__TASK INSTRUCTIONS__
Pick out the lines below with "Stdlib" and list them.

__RECORDS SUPPLIED__

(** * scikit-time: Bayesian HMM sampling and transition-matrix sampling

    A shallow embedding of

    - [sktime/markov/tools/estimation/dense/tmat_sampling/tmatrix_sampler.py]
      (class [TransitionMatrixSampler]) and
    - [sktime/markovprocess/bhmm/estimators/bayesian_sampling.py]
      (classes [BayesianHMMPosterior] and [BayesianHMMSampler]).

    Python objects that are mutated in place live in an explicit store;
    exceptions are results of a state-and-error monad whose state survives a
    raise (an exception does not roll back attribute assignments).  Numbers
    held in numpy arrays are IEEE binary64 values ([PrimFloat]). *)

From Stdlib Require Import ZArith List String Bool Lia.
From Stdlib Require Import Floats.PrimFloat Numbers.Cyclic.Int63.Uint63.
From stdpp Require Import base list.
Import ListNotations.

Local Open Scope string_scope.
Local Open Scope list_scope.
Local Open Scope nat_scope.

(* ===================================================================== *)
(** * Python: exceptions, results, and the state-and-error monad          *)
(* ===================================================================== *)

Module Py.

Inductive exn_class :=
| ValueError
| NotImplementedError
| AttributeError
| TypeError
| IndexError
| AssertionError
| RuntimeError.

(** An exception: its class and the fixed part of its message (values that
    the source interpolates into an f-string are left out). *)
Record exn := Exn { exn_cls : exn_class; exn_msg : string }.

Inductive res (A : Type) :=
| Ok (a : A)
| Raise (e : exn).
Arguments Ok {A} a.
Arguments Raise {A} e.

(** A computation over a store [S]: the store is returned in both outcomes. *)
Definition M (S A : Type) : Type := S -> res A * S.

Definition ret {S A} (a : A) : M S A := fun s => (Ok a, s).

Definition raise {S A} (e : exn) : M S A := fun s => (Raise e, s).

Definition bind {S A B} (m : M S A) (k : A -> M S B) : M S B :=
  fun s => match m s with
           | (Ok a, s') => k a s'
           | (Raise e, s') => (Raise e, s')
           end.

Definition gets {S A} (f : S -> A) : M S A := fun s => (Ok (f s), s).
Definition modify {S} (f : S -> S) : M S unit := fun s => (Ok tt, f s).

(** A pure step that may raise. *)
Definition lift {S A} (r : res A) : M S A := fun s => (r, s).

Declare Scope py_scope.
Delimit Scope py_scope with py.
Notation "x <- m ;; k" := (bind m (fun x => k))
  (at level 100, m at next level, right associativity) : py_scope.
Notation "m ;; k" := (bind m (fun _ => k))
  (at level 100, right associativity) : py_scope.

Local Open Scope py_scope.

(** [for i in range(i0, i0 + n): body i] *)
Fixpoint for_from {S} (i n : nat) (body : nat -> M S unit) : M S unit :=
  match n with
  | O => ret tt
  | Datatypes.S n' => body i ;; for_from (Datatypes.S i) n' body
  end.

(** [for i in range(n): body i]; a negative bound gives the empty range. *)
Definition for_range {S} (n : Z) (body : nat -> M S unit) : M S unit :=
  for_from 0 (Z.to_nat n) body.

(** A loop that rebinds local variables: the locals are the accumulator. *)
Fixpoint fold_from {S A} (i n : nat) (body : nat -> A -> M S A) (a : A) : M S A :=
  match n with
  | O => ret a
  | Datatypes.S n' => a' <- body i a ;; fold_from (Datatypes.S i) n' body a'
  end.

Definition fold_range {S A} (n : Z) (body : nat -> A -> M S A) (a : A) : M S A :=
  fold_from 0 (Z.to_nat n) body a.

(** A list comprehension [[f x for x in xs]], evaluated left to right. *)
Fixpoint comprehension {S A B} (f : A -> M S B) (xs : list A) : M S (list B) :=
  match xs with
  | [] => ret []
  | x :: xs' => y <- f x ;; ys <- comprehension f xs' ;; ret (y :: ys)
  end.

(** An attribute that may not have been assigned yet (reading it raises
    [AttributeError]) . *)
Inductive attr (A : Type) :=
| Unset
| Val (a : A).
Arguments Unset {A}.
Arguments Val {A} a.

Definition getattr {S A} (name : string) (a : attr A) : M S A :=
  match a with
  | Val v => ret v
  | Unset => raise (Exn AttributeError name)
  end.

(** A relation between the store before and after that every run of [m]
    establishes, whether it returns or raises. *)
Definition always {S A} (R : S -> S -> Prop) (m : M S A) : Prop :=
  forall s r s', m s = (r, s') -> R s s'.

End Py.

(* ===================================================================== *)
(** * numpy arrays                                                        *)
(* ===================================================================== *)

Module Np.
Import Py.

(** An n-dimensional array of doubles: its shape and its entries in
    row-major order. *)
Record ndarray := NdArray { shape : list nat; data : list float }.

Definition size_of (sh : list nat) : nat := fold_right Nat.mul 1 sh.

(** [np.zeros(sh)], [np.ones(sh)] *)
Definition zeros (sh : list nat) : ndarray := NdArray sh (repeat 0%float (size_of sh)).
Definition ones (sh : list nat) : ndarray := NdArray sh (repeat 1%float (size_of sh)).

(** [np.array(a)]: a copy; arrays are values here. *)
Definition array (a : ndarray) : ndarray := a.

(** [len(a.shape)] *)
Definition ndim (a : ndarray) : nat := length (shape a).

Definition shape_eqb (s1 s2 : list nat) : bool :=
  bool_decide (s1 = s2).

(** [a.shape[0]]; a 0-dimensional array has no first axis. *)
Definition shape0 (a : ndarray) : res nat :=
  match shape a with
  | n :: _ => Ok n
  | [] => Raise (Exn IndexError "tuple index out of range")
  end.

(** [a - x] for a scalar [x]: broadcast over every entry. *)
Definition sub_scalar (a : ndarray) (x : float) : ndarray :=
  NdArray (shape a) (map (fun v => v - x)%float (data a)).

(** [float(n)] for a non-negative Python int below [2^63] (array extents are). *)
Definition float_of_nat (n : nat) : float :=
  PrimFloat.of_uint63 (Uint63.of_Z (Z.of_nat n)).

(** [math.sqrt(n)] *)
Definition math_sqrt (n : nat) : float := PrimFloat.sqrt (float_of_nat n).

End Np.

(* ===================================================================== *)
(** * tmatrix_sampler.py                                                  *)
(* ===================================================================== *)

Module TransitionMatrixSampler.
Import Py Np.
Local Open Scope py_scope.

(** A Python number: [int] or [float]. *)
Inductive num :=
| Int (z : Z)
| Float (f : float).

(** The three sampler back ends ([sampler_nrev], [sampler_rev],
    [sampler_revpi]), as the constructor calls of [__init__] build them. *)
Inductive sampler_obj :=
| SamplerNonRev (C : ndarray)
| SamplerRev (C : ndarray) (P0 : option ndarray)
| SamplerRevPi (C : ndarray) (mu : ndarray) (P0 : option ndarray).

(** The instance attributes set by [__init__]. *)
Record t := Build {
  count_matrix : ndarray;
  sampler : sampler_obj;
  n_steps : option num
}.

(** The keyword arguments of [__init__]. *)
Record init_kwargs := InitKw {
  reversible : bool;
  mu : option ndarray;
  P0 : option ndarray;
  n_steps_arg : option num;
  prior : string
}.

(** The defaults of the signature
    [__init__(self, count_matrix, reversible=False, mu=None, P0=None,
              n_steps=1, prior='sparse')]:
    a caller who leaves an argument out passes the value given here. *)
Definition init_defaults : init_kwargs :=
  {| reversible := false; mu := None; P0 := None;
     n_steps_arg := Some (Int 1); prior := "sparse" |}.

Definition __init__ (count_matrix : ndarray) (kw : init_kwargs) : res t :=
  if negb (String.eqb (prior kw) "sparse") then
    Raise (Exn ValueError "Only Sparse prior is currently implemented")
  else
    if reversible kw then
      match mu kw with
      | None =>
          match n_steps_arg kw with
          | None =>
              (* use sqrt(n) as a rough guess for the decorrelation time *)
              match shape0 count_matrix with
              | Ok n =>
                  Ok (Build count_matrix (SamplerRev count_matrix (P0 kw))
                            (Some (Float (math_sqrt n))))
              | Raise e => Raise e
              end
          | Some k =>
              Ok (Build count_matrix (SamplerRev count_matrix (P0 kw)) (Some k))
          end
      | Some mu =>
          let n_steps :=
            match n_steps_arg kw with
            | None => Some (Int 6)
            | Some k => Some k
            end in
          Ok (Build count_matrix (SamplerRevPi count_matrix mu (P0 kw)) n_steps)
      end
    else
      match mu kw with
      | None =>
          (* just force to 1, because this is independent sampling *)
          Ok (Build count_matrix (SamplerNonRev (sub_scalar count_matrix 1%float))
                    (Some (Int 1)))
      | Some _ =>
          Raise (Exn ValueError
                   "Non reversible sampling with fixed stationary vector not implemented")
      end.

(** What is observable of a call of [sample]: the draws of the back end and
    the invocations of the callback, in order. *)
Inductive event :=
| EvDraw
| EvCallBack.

__EXERCISE ANSWER__
From Stdlib Require Import ZArith List String Bool Lia.
From Stdlib Require Import Floats.PrimFloat Numbers.Cyclic.Int63.Uint63.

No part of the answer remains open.